:: Saved entries ::
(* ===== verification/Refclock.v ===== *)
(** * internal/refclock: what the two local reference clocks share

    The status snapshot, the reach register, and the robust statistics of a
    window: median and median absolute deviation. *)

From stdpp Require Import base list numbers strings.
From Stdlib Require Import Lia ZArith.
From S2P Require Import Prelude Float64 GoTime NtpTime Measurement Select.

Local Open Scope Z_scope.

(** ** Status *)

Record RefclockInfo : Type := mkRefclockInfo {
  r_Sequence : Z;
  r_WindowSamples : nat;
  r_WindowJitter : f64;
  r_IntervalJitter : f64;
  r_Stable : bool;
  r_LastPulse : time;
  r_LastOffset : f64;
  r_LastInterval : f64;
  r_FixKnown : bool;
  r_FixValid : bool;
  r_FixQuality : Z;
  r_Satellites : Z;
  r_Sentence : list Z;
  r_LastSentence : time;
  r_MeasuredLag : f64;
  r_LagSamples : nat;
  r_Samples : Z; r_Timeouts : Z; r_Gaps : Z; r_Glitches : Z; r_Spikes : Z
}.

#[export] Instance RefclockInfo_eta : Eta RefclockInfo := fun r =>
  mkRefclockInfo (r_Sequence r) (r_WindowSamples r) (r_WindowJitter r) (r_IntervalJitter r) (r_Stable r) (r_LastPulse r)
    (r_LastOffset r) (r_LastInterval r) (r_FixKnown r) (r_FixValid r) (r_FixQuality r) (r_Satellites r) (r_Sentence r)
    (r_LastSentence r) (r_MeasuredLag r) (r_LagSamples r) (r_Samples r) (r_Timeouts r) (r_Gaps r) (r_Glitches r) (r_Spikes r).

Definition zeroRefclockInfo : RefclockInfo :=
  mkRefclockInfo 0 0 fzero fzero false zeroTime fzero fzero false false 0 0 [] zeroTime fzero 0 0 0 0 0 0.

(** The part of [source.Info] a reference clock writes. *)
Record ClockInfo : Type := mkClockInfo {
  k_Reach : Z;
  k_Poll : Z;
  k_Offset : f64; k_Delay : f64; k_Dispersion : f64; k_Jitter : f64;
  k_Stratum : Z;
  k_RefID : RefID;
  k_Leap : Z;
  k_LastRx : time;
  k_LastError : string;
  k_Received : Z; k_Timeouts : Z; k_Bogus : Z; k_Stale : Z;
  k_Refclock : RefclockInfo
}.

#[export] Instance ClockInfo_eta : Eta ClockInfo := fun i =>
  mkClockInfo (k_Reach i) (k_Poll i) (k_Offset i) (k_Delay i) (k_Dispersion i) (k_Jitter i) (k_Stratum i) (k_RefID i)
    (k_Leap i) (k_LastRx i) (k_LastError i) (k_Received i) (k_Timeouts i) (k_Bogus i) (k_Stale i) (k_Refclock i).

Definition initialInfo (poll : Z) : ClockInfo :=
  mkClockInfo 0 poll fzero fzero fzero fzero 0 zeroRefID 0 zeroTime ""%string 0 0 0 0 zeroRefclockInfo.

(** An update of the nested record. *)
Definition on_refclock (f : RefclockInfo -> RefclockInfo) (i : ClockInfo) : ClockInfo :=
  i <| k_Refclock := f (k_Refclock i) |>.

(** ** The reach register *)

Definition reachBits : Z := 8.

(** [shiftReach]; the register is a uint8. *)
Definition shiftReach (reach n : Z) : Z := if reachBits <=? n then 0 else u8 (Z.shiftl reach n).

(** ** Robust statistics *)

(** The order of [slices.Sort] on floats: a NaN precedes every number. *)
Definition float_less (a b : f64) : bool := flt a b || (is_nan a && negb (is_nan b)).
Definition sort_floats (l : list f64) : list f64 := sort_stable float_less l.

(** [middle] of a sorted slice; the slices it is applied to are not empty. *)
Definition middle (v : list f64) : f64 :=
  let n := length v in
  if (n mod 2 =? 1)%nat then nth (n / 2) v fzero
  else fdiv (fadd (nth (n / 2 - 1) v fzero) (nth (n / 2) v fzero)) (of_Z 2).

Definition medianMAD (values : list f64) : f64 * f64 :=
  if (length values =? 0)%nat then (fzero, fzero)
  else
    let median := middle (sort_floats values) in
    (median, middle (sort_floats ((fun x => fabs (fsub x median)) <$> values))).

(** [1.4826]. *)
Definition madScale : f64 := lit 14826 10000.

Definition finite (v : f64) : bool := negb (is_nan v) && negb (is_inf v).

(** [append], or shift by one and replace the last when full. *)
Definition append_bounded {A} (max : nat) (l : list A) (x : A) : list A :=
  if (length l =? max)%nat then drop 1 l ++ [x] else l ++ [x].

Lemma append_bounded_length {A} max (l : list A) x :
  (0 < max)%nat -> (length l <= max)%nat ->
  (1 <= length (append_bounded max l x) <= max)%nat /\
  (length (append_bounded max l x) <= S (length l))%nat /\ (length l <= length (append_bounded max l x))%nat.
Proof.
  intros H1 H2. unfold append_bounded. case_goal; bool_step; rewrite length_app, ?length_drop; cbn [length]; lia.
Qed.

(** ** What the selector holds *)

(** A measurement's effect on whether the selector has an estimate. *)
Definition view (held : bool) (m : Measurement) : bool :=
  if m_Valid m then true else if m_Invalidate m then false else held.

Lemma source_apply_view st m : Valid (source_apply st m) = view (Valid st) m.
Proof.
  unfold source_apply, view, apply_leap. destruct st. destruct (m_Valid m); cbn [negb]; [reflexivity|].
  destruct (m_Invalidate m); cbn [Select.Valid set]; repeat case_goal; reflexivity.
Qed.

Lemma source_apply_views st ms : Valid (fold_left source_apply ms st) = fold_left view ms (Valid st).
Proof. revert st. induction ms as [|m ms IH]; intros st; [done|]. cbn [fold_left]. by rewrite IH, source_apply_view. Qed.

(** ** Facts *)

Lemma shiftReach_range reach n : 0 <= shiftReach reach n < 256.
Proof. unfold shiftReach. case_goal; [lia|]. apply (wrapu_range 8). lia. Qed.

* * *

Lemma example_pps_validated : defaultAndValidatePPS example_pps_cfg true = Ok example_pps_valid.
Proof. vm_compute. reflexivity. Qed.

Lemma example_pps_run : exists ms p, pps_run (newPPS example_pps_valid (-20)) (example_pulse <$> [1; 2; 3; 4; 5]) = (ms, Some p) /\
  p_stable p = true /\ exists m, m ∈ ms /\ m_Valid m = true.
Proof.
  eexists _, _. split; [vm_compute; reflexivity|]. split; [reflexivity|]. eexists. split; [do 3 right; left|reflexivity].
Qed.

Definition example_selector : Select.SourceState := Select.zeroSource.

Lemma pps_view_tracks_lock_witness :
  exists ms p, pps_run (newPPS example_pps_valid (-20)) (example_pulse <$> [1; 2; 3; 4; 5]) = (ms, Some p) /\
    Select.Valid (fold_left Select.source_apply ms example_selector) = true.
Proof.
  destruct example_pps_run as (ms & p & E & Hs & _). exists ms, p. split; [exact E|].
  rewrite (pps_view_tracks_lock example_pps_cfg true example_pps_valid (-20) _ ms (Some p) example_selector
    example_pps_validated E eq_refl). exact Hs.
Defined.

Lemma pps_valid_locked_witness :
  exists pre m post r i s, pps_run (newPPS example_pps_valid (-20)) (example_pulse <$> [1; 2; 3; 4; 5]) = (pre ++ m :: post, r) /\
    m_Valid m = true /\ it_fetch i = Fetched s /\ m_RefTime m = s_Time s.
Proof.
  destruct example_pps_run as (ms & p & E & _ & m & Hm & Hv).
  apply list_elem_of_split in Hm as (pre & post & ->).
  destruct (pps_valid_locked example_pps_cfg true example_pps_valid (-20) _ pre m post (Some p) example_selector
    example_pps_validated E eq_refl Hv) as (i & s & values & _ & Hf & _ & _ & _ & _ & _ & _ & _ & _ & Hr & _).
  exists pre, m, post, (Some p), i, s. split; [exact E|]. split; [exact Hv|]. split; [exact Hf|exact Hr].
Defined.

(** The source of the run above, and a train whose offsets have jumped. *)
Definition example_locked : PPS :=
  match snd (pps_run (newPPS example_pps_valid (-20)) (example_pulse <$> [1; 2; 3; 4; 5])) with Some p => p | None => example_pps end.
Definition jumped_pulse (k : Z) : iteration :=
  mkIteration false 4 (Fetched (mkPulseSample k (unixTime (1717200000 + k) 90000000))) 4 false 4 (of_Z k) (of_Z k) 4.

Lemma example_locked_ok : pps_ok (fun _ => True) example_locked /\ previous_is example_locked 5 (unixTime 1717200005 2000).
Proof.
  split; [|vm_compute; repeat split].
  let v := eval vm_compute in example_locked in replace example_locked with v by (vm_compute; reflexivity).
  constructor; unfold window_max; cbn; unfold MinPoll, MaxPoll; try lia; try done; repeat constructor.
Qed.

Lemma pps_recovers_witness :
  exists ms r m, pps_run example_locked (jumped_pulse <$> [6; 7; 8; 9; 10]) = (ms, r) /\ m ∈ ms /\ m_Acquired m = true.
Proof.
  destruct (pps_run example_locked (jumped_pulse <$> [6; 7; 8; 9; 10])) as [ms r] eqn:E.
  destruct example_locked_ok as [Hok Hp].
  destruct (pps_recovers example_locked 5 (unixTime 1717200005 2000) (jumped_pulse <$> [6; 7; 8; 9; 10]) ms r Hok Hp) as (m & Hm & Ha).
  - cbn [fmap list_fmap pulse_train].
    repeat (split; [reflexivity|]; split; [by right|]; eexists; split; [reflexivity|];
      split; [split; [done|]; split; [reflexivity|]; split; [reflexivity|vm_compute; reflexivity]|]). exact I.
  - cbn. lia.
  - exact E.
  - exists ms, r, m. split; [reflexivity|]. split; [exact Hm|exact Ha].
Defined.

:: ACTION ITEM ::
From the entries above, write out only the lines starting at the line that holds "Lemma example_pps_validated : defaultAndValidatePPS" and ending at the line that holds "destruct (pps_valid_locked example_pps_cfg", keeping both and matching them exactly.

:: TASK SOLUTION ::
Lemma example_pps_validated : defaultAndValidatePPS example_pps_cfg true = Ok example_pps_valid.
Proof. vm_compute. reflexivity. Qed.

Lemma example_pps_run : exists ms p, pps_run (newPPS example_pps_valid (-20)) (example_pulse <$> [1; 2; 3; 4; 5]) = (ms, Some p) /\
  p_stable p = true /\ exists m, m ∈ ms /\ m_Valid m = true.
Proof.
  eexists _, _. split; [vm_compute; reflexivity|]. split; [reflexivity|]. eexists. split; [do 3 right; left|reflexivity].
Qed.

Definition example_selector : Select.SourceState := Select.zeroSource.

Lemma pps_view_tracks_lock_witness :
  exists ms p, pps_run (newPPS example_pps_valid (-20)) (example_pulse <$> [1; 2; 3; 4; 5]) = (ms, Some p) /\
    Select.Valid (fold_left Select.source_apply ms example_selector) = true.
Proof.
  destruct example_pps_run as (ms & p & E & Hs & _). exists ms, p. split; [exact E|].
  rewrite (pps_view_tracks_lock example_pps_cfg true example_pps_valid (-20) _ ms (Some p) example_selector
    example_pps_validated E eq_refl). exact Hs.
Defined.

Lemma pps_valid_locked_witness :
  exists pre m post r i s, pps_run (newPPS example_pps_valid (-20)) (example_pulse <$> [1; 2; 3; 4; 5]) = (pre ++ m :: post, r) /\
    m_Valid m = true /\ it_fetch i = Fetched s /\ m_RefTime m = s_Time s.
Proof.
  destruct example_pps_run as (ms & p & E & _ & m & Hm & Hv).
  apply list_elem_of_split in Hm as (pre & post & ->).
  destruct (pps_valid_locked example_pps_cfg true example_pps_valid (-20) _ pre m post (Some p) example_selector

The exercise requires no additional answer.